Eckelberry quoted AV-Test.org statistics that he said showed "a good representation of the staggering load of malware that anti-malware folks are under". According to Eckelberry, the number of unique samples of malware, with variants, rose from 564 in 1986 to 5,490,960 in 2007. At the beginning of 2006, the number of unique samples of malware was still under a million, but this number had quintupled by the end of 2007.
While anti-malware processes can be automated, said Eckelberry, it is the non-automated processes that are being overwhelmed. For example, hunting down new malware, tracking IP addresses and the locations of potential malware users, reverse-engineering specialized code, creating signatures for difficult malware, and coding to deal with rootkits, all require some form of human interaction, said Eckelberry.
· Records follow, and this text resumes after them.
(** Above its [tiny] guards the library's Gaussian of amplitude 1 is the
    kernel the specification describes: the unit-area density. *)
Lemma gaussian_unit_area_density (x : list R) (sigma : R) :
  Lineshapes.tiny <= sqrt (2 * PI) * sigma ->
  Lineshapes.tiny <= 2 * sigma ^ 2 ->
  Lineshapes.gaussian x 1 (Py.mean x) sigma = Spec.kernel x sigma.
Proof.
  intros Ht1 Ht2.
  unfold Lineshapes.gaussian, Spec.kernel, Spec.unit_gaussian, Py.scale,
    Lineshapes.s2pi.
  rewrite map_map. apply map_ext. intros xi.
  rewrite !Rmax_right by assumption.
  now replace (- (1 * xi - Py.mean x) ^ 2) with (- (xi - Py.mean x) ^ 2)
    by ring.
Qed.

(** C5, the code against the specification: the kernel that [singlett],
    [dublett] and [fermi_edge] build is the kernel the specification
    describes (the
    Gaussian of unit height scaled by [1 / (sqrt(2 pi) sigma)]) scaled by
    that factor a second time, because the library's Gaussian of
    amplitude 1 carries the factor already.  Its values summed against the
    grid spacing are those of the described kernel divided by
    [sqrt(2 pi) sigma]: where the described kernel has unit area, the
    kernel of the code has not, unless [sqrt(2 pi) sigma = 1]. *)
Theorem gaussian_kernel_scaled_twice (x : list R) (sigma : R) :
  0 < sigma ->
  Lineshapes.tiny <= sqrt (2 * PI) * sigma ->
  Lineshapes.tiny <= 2 * sigma ^ 2 ->
  exists kernel,
    gaussian_kernel x sigma = Some kernel /\
    kernel = Py.scale (1 / (sqrt (2 * PI) * sigma)) (Spec.kernel x sigma) /\
    Spec.area x kernel
    = Spec.area x (Spec.kernel x sigma) / (sqrt (2 * PI) * sigma) /\
    (Spec.area x (Spec.kernel x sigma) = 1 ->
     sqrt (2 * PI) * sigma <> 1 -> Spec.area x kernel <> 1).
Proof.
  intros Hs Ht1 Ht2.
  assert (Hq : 0 < sqrt (2 * PI) * sigma)
    by (apply Rmult_lt_0_compat; [apply s2pi_pos|assumption]).
  unfold gaussian_kernel.
  destruct (Req_dec_T _ 0) as [E|_]; [lra|].
  eexists. split; [reflexivity|].
  rewrite gaussian_unit_area_density by assumption.
  split; [reflexivity|].
  assert (Ha : Spec.area x (Py.scale (1 / (sqrt (2 * PI) * sigma))
                              (Spec.kernel x sigma))
               = Spec.area x (Spec.kernel x sigma)
                 / (sqrt (2 * PI) * sigma)).
  { unfold Spec.area. rewrite sum_scale.
    set (q := sqrt (2 * PI) * sigma) in *. field. lra. }
  split; [exact Ha|].
  intros H1 Hne. rewrite Ha, H1. intros E. apply Hne.
  set (q := sqrt (2 * PI) * sigma) in *.
  assert (H : q * (1 / q) = 1) by (field; lra).
  rewrite E in H. lra.
Qed.

Lemma gaussian_kernel_scaled_twice_witness :
  0 < 1 /\
  Lineshapes.tiny <= sqrt (2 * PI) * 1 /\
  Lineshapes.tiny <= 2 * 1 ^ 2 /\
  exists kernel,
    gaussian_kernel [-1; 0; 1] 1 = Some kernel /\
    kernel
    = Py.scale (1 / (sqrt (2 * PI) * 1)) (Spec.kernel [-1; 0; 1] 1) /\
    Spec.area [-1; 0; 1] kernel
    = Spec.area [-1; 0; 1] (Spec.kernel [-1; 0; 1] 1)
      / (sqrt (2 * PI) * 1).
Proof.
  assert (Hw : 0 < 1) by lra.
  assert (Ht : Lineshapes.tiny <= 1).
  { pose proof (Rmax_l Lineshapes.tiny 1) as H. now rewrite Rmax_tiny_1 in H. }
  assert (Ht1 : Lineshapes.tiny <= sqrt (2 * PI) * 1).
  { pose proof s2pi_gt_2. lra. }
  assert (Ht2 : Lineshapes.tiny <= 2 * 1 ^ 2) by lra.
  repeat (split; [assumption|]).
  destruct (gaussian_kernel_scaled_twice [-1; 0; 1] 1 Hw Ht1 Ht2)
    as [kernel [Hk [Hv [Ha _]]]].
  exists kernel. split; [exact Hk|]. split; [exact Hv|exact Ha].
Defined.

(** ** Linearity of [convolve] in the data *)

Lemma nth_add_scale (h : R) (u w : list R) (i : nat) :
  length u = length w ->
  nth i (Py.add u (Py.scale h w)) 0 = nth i u 0 + h * nth i w 0.
Proof.
  revert w i. induction u as [|a u IH]; intros [|b w] i Hlen;
    try discriminate.
  - destruct i; simpl; ring.
  - destruct i as [|i]; simpl; [reflexivity|].
    apply IH. now injection Hlen.
Qed.
(** * sociopath: profile adapters, link filters and the per-domain rate limiter

    A shallow embedding of the Go sources

      - package cache    : DomainRateLimiter (Wait, extractDomain)
      - package github   : Match, Fetch, parseJSON, dedupeLinks,
                           filterSamePlatformLinks and the HTML extractors
      - package generic  : Match, Fetch, validateURL, dedupeLinks
      - package codeberg : Match, Fetch, parseHTML, extractUsername
      - command extract-cookies : the table of platforms and extractCookies

    Go strings are byte sequences and are modelled by [string] (one [ascii]
    per byte).  Functions of the Go standard library whose behaviour is a
    table or a parser of its own (Unicode case mapping, net/url, net.ParseIP,
    regexp, encoding/json, html) and packages of the repository that the
    adapters only call (htmlutil, cache.FetchURL) are Section variables: every
    theorem holds for all of their behaviours.

    Part I holds the definitions, Part II the lemmas and theorems, Part III
    further properties of the same code. *)

From Stdlib Require Import ZArith String Ascii List Bool Lia DecimalString QArith.
From stdpp Require Import gmap strings list.

Open Scope string_scope.
Open Scope Z_scope.

(* ===================================================================== *)
(** * Part I.  Definitions                                                *)
(* ===================================================================== *)

(** ** Go errors and (value, error) results *)

Definition error := string.

Inductive Result (A : Type) : Type :=
| Ok (a : A)
| Err (e : error).
Arguments Ok {A} a.
Arguments Err {A} e.

(** ** Package strings (the byte-level functions the adapters use) *)

Module GoStrings.
(** X12: when the local clock reads an hour from 0 to 23 and a minute
    from 0 to 59, the normalised bedtime hour lies in (12, 36]; a bedtime
    after noon keeps its hour and one up to noon is moved past every
    evening bedtime. *)
Theorem X12_bedtime_hour_normalised
  (getHours getMinutes : string -> Q) (iso : string) :
  0 <= getHours iso <= 23 ->
  0 <= getMinutes iso <= 59 ->
  let h := getHours iso + getMinutes iso / 60 in
  12 < bedtimeHour getHours getMinutes iso <= 36
  /\ (12 < h -> bedtimeHour getHours getMinutes iso == h
               /\ bedtimeHour getHours getMinutes iso < 24)
  /\ (h <= 12 -> bedtimeHour getHours getMinutes iso == h + 24
                /\ 24 <= bedtimeHour getHours getMinutes iso).
Proof.
  intros Hh Hm h. unfold bedtimeHour. fold h.
  assert (0 <= getMinutes iso / 60) as Hm0
    by (apply Qle_shift_div_l; [reflexivity|lra]).
  assert (getMinutes iso / 60 < 1) as Hm1
    by (apply Qlt_shift_div_r; [reflexivity|lra]).
  assert (0 <= h /\ h < 24) as [H0 H24] by (unfold h; lra).
  destruct (leb_cases h 12) as [[-> ?]|[-> ?]];
    repeat split; intros; try lra; reflexivity.
Qed.

Lemma X12_bedtime_hour_normalised_witness :
  0 <= wall_clock_hours "2025-06-02T00:40:00" <= 23
  /\ 0 <= wall_clock_minutes "2025-06-02T00:40:00" <= 59
  /\ 12 < bedtimeHour wall_clock_hours wall_clock_minutes
            "2025-06-02T00:40:00" <= 36.
Proof.
  assert (0 <= wall_clock_hours "2025-06-02T00:40:00" <= 23) as H1
    by (split; discriminate).
  assert (0 <= wall_clock_minutes "2025-06-02T00:40:00" <= 59) as H2
    by (split; discriminate).
  split; [exact H1|]. split; [exact H2|].
  exact (proj1 (X12_bedtime_hour_normalised wall_clock_hours
                  wall_clock_minutes "2025-06-02T00:40:00" H1 H2)).
Defined.

Lemma sleep_median_eq (values : list Q) :
  SleepScore.median values
  = if (length values =? 0)%nat then 0
    else Recovery.median (sort_by numeric_cmp values).
Proof.
  unfold SleepScore.median, Recovery.median.
  destruct (length values =? 0)%nat eqn:E0; [reflexivity|].
  rewrite sort_by_length, E0.
  pose proof (Nat.mod_upper_bound (length values) 2 ltac:(lia)).
  destruct (length values mod 2)%nat as [|[|k]] eqn:Em; cbn; try reflexivity.
  lia.
Qed.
Mikko Hypponen, chief research officer for antivirus company F-Secure, agreed that the amount of malware is rising rapidly.
"The numbers are going through the roof," said Hypponen on Friday. "We're getting 17,000 samples [of malware] a day, and our database uses 30TB of hard-drive space. The job is getting harder and harder. Small companies will be overwhelmed unless they get really clever."
Hypponen said that small antivirus companies need to invest in automated technology that is capable of identifying individual cases of malware, as well as technologies that identify malware based on its behavior.
"[Antivirus companies] still need virus-specific detection, combined with generic [behavior-based] detection," said Hypponen. "F-Secure can handle that because we made a major investment in our backend systems three years ago."